- [TRY IT]
Work out how many lines in the data hold the string "SnapshotRejected". Reply with only that number.

- [DATA RECORDS]
(* ===== verification/Selection.v ===== *)
(** Policy selection of the priority backend
    (src/crates/agent/src/policy/priority_selection.rs): from an accepted
    snapshot and the clock to the rates, blocks and client identities that are
    in force, and the next instant at which they may change. *)

From S2P Require Import Prelude PolicyWire Topology Identity Schedule.

Record TotalRates := mkTotalRates {
  total_upload_bps : option Z;
  total_download_bps : option Z;
  total_policy_ids : gset string;
}.

Record ApplicationRates := mkApplicationRates {
  app_mac : string;
  app_policy_id : string;
  app_upload_bps : option Z;
  app_download_bps : option Z;
}.

Record PrioritySelection := mkSelection {
  totals : gmap string TotalRates;
  application_limits : list ApplicationRates;
  sel_clients : gset string;
  blocked_macs : gset string;
  sel_results : list PolicyResult;
  next_transition_ms : option Z;
}.

Inductive SelectionError :=
| SnapshotRejected (e : string)
| Refused (reason : string)
| BadMac (e : MacAddressParseError).

(** ** The shape of a policy *)

Definition on_application (p : PolicySnapshotEntry) : bool := names_application p.
Definition has_clients (p : PolicySnapshotEntry) : bool := negb (no_selector (PolicyWire.clients (selectors (spec p)))).
Definition is_kind (k : PolicyActionKind) (p : PolicySnapshotEntry) : bool := bool_decide (kind (action (spec p)) = k).
Definition in_internet (p : PolicySnapshotEntry) : bool := String.eqb (scope (PolicyWire.network (spec p))) "internet".

(** [application_limit], [application_block] and [application_allow]. *)
Definition application_policy (k : PolicyActionKind) (p : PolicySnapshotEntry) : bool :=
  (is_kind k p && in_internet p && has_clients p && on_application p)%bool.

Definition internet_decision (p : PolicySnapshotEntry) : bool :=
  (in_internet p && String.eqb (direction (PolicyWire.network (spec p))) "both" && has_clients p
   && no_selector (applications (selectors (spec p))) && no_selector (categories (selectors (spec p)))
   && (is_kind Block p || is_kind Allow p))%bool.

Definition client_total (p : PolicySnapshotEntry) : bool := is_client_total_spec (spec p).

(** ** The selection loop *)

(** The state of the loop: the selection so far and [block_decided]. *)
Record SelState := mkSelState { sel : PrioritySelection; block_decided : gset string }.

Definition min_rate (a b : option Z) : option Z :=
  match a, b with Some a, Some b => Some (Z.min a b) | a, None => a | None, b => b end.

Definition add_client (m : string) (s : PrioritySelection) : PrioritySelection :=
  mkSelection (totals s) (application_limits s) ({[m]} ∪ sel_clients s) (blocked_macs s) (sel_results s)
    (next_transition_ms s).
Definition add_total (m : string) (p : PolicySnapshotEntry) (s : PrioritySelection) : PrioritySelection :=
  let r := default (mkTotalRates None None ∅) (totals s !! m) in
  mkSelection
    (<[m := mkTotalRates (min_rate (total_upload_bps r) (action_upload_bps (action (spec p))))
                         (min_rate (total_download_bps r) (action_download_bps (action (spec p))))
                         ({[id p]} ∪ total_policy_ids r)]> (totals s))
    (application_limits s) (sel_clients s) (blocked_macs s) (sel_results s) (next_transition_ms s).
Definition add_limit (m : string) (p : PolicySnapshotEntry) (s : PrioritySelection) : PrioritySelection :=
  mkSelection (totals s)
    (application_limits s ++ [mkApplicationRates m (id p) (action_upload_bps (action (spec p)))
                                (action_download_bps (action (spec p)))])
    (sel_clients s) (blocked_macs s) (sel_results s) (next_transition_ms s).
Definition add_blocked (m : string) (s : PrioritySelection) : PrioritySelection :=
  mkSelection (totals s) (application_limits s) (sel_clients s) ({[m]} ∪ blocked_macs s) (sel_results s)
    (next_transition_ms s).
Definition push_result (r : PolicyResult) (s : PrioritySelection) : PrioritySelection :=
  mkSelection (totals s) (application_limits s) (sel_clients s) (blocked_macs s) (sel_results s ++ [r])
    (next_transition_ms s).
Definition note_transition (s : PrioritySelection) (t : Z) : PrioritySelection :=
  mkSelection (totals s) (application_limits s) (sel_clients s) (blocked_macs s) (sel_results s)
    (Some (match next_transition_ms s with None => t | Some old => Z.min old t end)).

(** What an active policy does to one of its clients. *)
Definition apply_client (p : PolicySnapshotEntry) (st : SelState) (m : string) : SelState :=
  if client_total p then mkSelState (add_total m p (add_client m (sel st))) (block_decided st)
  else if application_policy Limit p then mkSelState (add_limit m p (add_client m (sel st))) (block_decided st)
  else if application_policy Block p then mkSelState (add_client m (sel st)) (block_decided st)
  else if application_policy Allow p then mkSelState (add_client m (sel st)) (block_decided st)
  else
    let new := negb (bool_decide (m ∈ block_decided st)) in
    let decided := {[m]} ∪ block_decided st in
    if (new && is_kind Block p)%bool then mkSelState (add_blocked m (add_client m (sel st))) decided
    else mkSelState (sel st) decided.

Definition client_mac (text : string) : result SelectionError string :=
  m ← map_err BadMac (mac_from_str text);
  if negb (is_unicast m) then Err (Refused "priority_identity_invalid")
  else Ok (mac_to_string m).

Definition select_client (p : PolicySnapshotEntry) (st : SelState) (text : string) : result SelectionError SelState :=
  m ← client_mac text; Ok (apply_client p st m).

(** Recording the transitions of a scheduled policy. *)
Definition note_schedule (f : PolicySnapshotFrame) (now_ms : option Z) (p : PolicySnapshotEntry) (s : PrioritySelection)
    : result SelectionError PrioritySelection :=
  match schedule (spec p) with
  | None => Ok s
  | Some _ =>
    e ← ok_or (find_intervals (schedule_intervals f) (id p)) (Refused "schedule_window_missing");
    now ← ok_or (clock_ok now_ms) (Refused "clock_invalid");
    Ok (foldl note_transition s (List.filter (λ t, now <? t) (boundaries (intervals e) ++ [valid_until_ms f])))
  end.

Definition plain_result (p : PolicySnapshotEntry) (st : PolicyResultStatus) : PolicyResult :=
  mkResult (id p) st None None None.

Definition expired_result (p : PolicySnapshotEntry) : PolicyResult :=
  mkResult (id p) Failed (Some "schedule_expired") (Some "the Collector schedule window has expired") None.

Definition select_policy (f : PolicySnapshotFrame) (now_ms : option Z) (st : SelState) (p : PolicySnapshotEntry)
    : result SelectionError SelState :=
  let push r st := mkSelState (push_result r (sel st)) (block_decided st) in
  if negb (enabled (spec p)) then Ok (push (plain_result p Disabled) st)
  else if (on_application p && (is_kind Block p || is_kind Allow p || is_kind Limit p) && negb (has_clients p))%bool
  then Err (Refused "application_client_selector_required")
  else if (negb (client_total p) && negb (internet_decision p) && negb (application_policy Limit p)
           && negb (application_policy Block p) && negb (application_policy Allow p))%bool
  then Err (Refused "priority_policy_shape_not_verified")
  else
    s ← note_schedule f now_ms p (sel st);
    let st := mkSelState s (block_decided st) in
    match evaluate p (schedule_intervals f) now_ms (valid_until_ms f) with
    | ClockInvalid => Err (Refused "clock_invalid")
    | Expired => Ok (push (expired_result p) st)
    | Inactive => Ok (push (plain_result p Applied) st)
    | Active =>
      st ← foldM (select_client p) st (PolicyWire.clients (selectors (spec p)));
      Ok (push (plain_result p Applied) st)
    end.

(** Policies in order of priority, ties by id. *)
Definition policy_leb (a b : PolicySnapshotEntry) : bool :=
  if priority (spec a) =? priority (spec b) then str_leb (id a) (id b)
  else priority (spec a) <? priority (spec b).

Definition app_rates_leb (a b : ApplicationRates) : bool :=
  if String.eqb (app_mac a) (app_mac b) then str_leb (app_policy_id a) (app_policy_id b)
  else str_leb (app_mac a) (app_mac b).

Definition result_leb (a b : PolicyResult) : bool := str_leb (result_policy_id a) (result_policy_id b).

Definition empty_selection : PrioritySelection := mkSelection ∅ [] ∅ ∅ [] None.

Definition from_snapshot `{PolicyCodec} (snapshot : PolicyWireFrame) (gateway : string) (now_ms : option Z)
    : result SelectionError PrioritySelection :=
  _ ← map_err SnapshotRejected (validate snapshot);
  match snapshot with
  | PolicySnapshot f =>
    if negb (String.eqb (snap_gateway_id f) gateway) then Err (Refused "priority_gateway_mismatch")
    else
      st ← foldM (select_policy f now_ms) (mkSelState empty_selection ∅) (sort_by policy_leb (policies f));
      let s := sel st in
      if 256 <? Z.of_nat (size (sel_clients s)) then Err (Refused "priority_class_slots_exhausted")
      else Ok (mkSelection (totals s) (sort_by app_rates_leb (application_limits s)) (sel_clients s)
                 (blocked_macs s) (sort_by result_leb (sel_results s)) (next_transition_ms s))
  | _ => Err (Refused "priority_snapshot_required")
  end.

(** ** What the loop computes *)

(** A policy that is enabled and active at [now]. *)
Definition in_force (f : PolicySnapshotFrame) (now : option Z) (p : PolicySnapshotEntry) : bool :=
  (enabled (spec p) && bool_decide (evaluate p (schedule_intervals f) now (valid_until_ms f) = Active))%bool.

(** The canonical MACs a policy names. *)
Definition targets (p : PolicySnapshotEntry) (m : string) : Prop :=
  ∃ text, text ∈ PolicyWire.clients (selectors (spec p)) ∧ client_mac text = Ok m.

Definition shape_ok (p : PolicySnapshotEntry) : Prop :=
  client_total p = true ∨ internet_decision p = true ∨ application_policy Limit p = true ∨
  application_policy Block p = true ∨ application_policy Allow p = true.

(** The status reported for a policy. *)
Definition result_of (f : PolicySnapshotFrame) (now : option Z) (p : PolicySnapshotEntry) : PolicyResult :=
  if negb (enabled (spec p)) then plain_result p Disabled
  else match evaluate p (schedule_intervals f) now (valid_until_ms f) with
       | Expired => expired_result p
       | _ => plain_result p Applied
       end.

(** The instants after now at which a scheduled policy may change. *)
Definition transitions (f : PolicySnapshotFrame) (now : option Z) (p : PolicySnapshotEntry) : list Z :=
  match enabled (spec p), schedule (spec p), find_intervals (schedule_intervals f) (id p), now with
  | true, Some _, Some e, Some now =>
    List.filter (λ t, now <? t) (boundaries (intervals e) ++ [valid_until_ms f])
  | _, _, _, _ => []
  end.

(** The decisions of a policy, in the order in which they are taken. *)
Definition decisions (f : PolicySnapshotFrame) (now : option Z) (p : PolicySnapshotEntry) : list (PolicySnapshotEntry * string) :=
  if in_force f now p then
    match mapR client_mac (PolicyWire.clients (selectors (spec p))) with Ok ms => (p,.) <$> ms | Err _ => [] end
  else [].

Definition take_decision (st : SelState) (d : PolicySnapshotEntry * string) : SelState := apply_client (fst d) st (snd d).

(** The part of the state that decisions change. *)
Definition core (st : SelState) : SelState :=
  mkSelState (mkSelection (totals (sel st)) (application_limits (sel st)) (sel_clients (sel st))
    (blocked_macs (sel st)) [] None) (block_decided st).

Definition next_of (o : option Z) (t : Z) : option Z := Some (match o with None => t | Some old => Z.min old t end).

Lemma core_apply p st m : core (apply_client p st m) = apply_client p (core st) m.
Proof. unfold apply_client, core. cbn [sel block_decided]. by repeat case_match. Qed.

Lemma apply_rest p st m :
  sel_results (sel (apply_client p st m)) = sel_results (sel st) ∧
  next_transition_ms (sel (apply_client p st m)) = next_transition_ms (sel st).
Proof. unfold apply_client. by repeat case_match. Qed.

Lemma select_clients_Ok p texts st st' :
  foldM (select_client p) st texts = Ok st' →
  ∃ ms, mapR client_mac texts = Ok ms ∧ core st' = foldl take_decision (core st) ((p,.) <$> ms) ∧
    sel_results (sel st') = sel_results (sel st) ∧ next_transition_ms (sel st') = next_transition_ms (sel st).
Proof.
  revert st. induction texts as [|text texts IH]; intros st H; cbn [foldM] in H.
  { injection H as <-. by exists []. }
  apply bind_Ok in H as (st1 & H1 & H). unfold select_client in H1.
  apply bind_Ok in H1 as (m & Hm & [= <-]). apply IH in H as (ms & Hms & Hc & Hr & Hn).
  exists (m :: ms). cbn [mapR]. rewrite Hm. cbn [mbind result_bind]. rewrite Hms. cbn [mbind result_bind].
  destruct (apply_rest p st m) as [Hr' Hn']. rewrite Hr, Hn, Hr', Hn', Hc, core_apply. done.
Qed.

- [EXERCISE ANSWER]
2